Current Institutional Affiliation
Assistant Professor, Natural Resources and Environmental Sciences, University of Illinois / Urbana-Champaign

Award Information

International Dissertation Research Fellowship 2010
Institutional Affiliation (at time of award):
Environmental Science, University of Michigan
Coping with Conservation: The Legacy of Biodiversity Aid on a West African Frontier

The impact of biodiversity conservation on rural communities represents one of the most controversial issues in international conservation research and policy, particularly in Africa. Scholarship in political ecology and other fields has focused primarily on how national parks and other protected areas affect local livelihoods.

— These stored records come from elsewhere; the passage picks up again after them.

(** The two mode cards: each button with its label and the arguments its
    [onClick] passes to [onStartGame]. *)
Record MenuButton := mkMenuButton {
  button_label : string;
  button_mode : GameMode;
  button_difficulty : Difficulty
}.

Definition menuButtons : list MenuButton := [
  mkMenuButton "Apprentice (Easy)" mode_ai easy;
  mkMenuButton "Adept (Normal)" mode_ai normal;
  mkMenuButton "Master (Hard)" mode_ai hard;
  mkMenuButton "Local Duel" mode_pvp normal ].

(** A double quote, which a string literal of this file does not hold. *)
Definition dq : string := String "034"%char EmptyString.

(** All the text of [GameMenu], in order. *)
Definition menuText (achs : list Achievement) : list string :=
  let v := menuView achs in
  ["Wizarding Duels"; "Enter the arena and prove your magical prowess"]
  ++ match v.(menu_titles) with Some ts => "Your Titles" :: ts | None => [] end
  ++ ["Duel the Dark Arts"; "Face an AI opponent with escalating difficulty"]
  ++ map button_label (filter (fun b => b.(button_mode) = mode_ai) menuButtons)
  ++ ["Wizard's Duel"; "Challenge a friend in local multiplayer"]
  ++ map button_label (filter (fun b => b.(button_mode) = mode_pvp) menuButtons)
  ++ ["Two wizards, one device"; "Magical Accomplishments"; v.(menu_summary); "How to Cast Spells";
      "Type spell names in the magical grimoire (e.g., " ++ dq ++ "Expelliarmus" ++ dq ++ ", "
        ++ dq ++ "Stupefy" ++ dq ++ ")";
      "Each spell has stamina cost and cooldown - choose wisely!";
      "Watch your opponent's health and your own stamina";
      "Unlock achievements and earn prestigious wizarding titles"].

(** ** [GameArena] *)

(** [currentPlayer && !currentPlayer.isAI] *)
Definition isPlayerTurn (g : GameState) : bool :=
  match js_at g.(players) g.(currentPlayer) with Some p => negb p.(isAI) | None => false end.

(** [isPlayerTurn ? "Your turn to cast a spell" : `${currentPlayer?.name}'s turn`] *)
Definition turnBanner (g : GameState) : string :=
  if isPlayerTurn g then "Your turn to cast a spell"
  else match js_at g.(players) g.(currentPlayer) with Some p => p.(name) | None => "undefined" end ++ "'s turn".

(** [{x?.a}/{x?.b}] *)
Definition ratio_text (p : option Player) (a b : Player -> Z) : string :=
  match p with Some p => number_toString (a p) ++ "/" ++ number_toString (b p) | None => "/" end.

(** [getStatusEffectDisplay] and [getCooldownDisplay]: [null] for no
    player or an empty map, else one badge per entry. *)
Definition mapDisplay (p : option Player) (field : Player -> jsmap Z) (badge : string -> string -> string)
    : option (list string) :=
  match p with
  | Some p => match field p with [] => None | m => Some (map (fun e => badge e.1 (number_toString e.2)) m) end
  | None => None
  end.

Record PanelView := mkPanelView {
  panel_name : string;
  panel_health : string;
  panel_stamina : string;
  panel_effects : option (list string);
  panel_cooldowns : option (list string)
}.

Definition panelView (p : option Player) : PanelView :=
  mkPanelView (match p with Some p => p.(name) | None => "" end)
    (ratio_text p hp maxHp) (ratio_text p stamina maxStamina)
    (mapDisplay p statusEffects (fun k v => k ++ " (" ++ v ++ ")"))
    (mapDisplay p cooldowns (fun k v => k ++ ": " ++ v ++ "s")).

However, this literature has not yet considered conservation’s social impacts relative to climate variability and change. My dissertation research will address this important gap. The goal of my research project is to systematically analyze the legacy of a large externally-funded conservation project in Africa’s first transboundary biosphere reserve. Specifically, I ask how the project has affected rural household capacity to adapt in the face of a changing climate. The “W” Region Biosphere Reserve, named for a sharp double bend in the Niger River near the intersection of Benin, Burkina Faso, and Niger, was established through the European Union-supported ECOPAS project from 2002-2008. With three distinct national political contexts structuring outcomes in a common territory, the W Reserve presents an ideal opportunity for comparative analysis of the effect of an external conservation intervention on local adaptive capacity. I will combine qualitative and quantitative methods to evaluate adaptive capacity before and after the ECOPAS project. This mixed methodology will help me to understand the complex socio-political setting of the project’s implementation and specify how key institutional variables mediate its effects on adaptive capacity in the three country contexts. My study will be among the first to explore the legacy of biodiversity conservation aid in the face of climate variability and change. Given the extensive number of projects across the tropical world like ECOPAS, which were designed to conserve biodiversity through community engagement, research results will be of broad theoretical and practical relevance.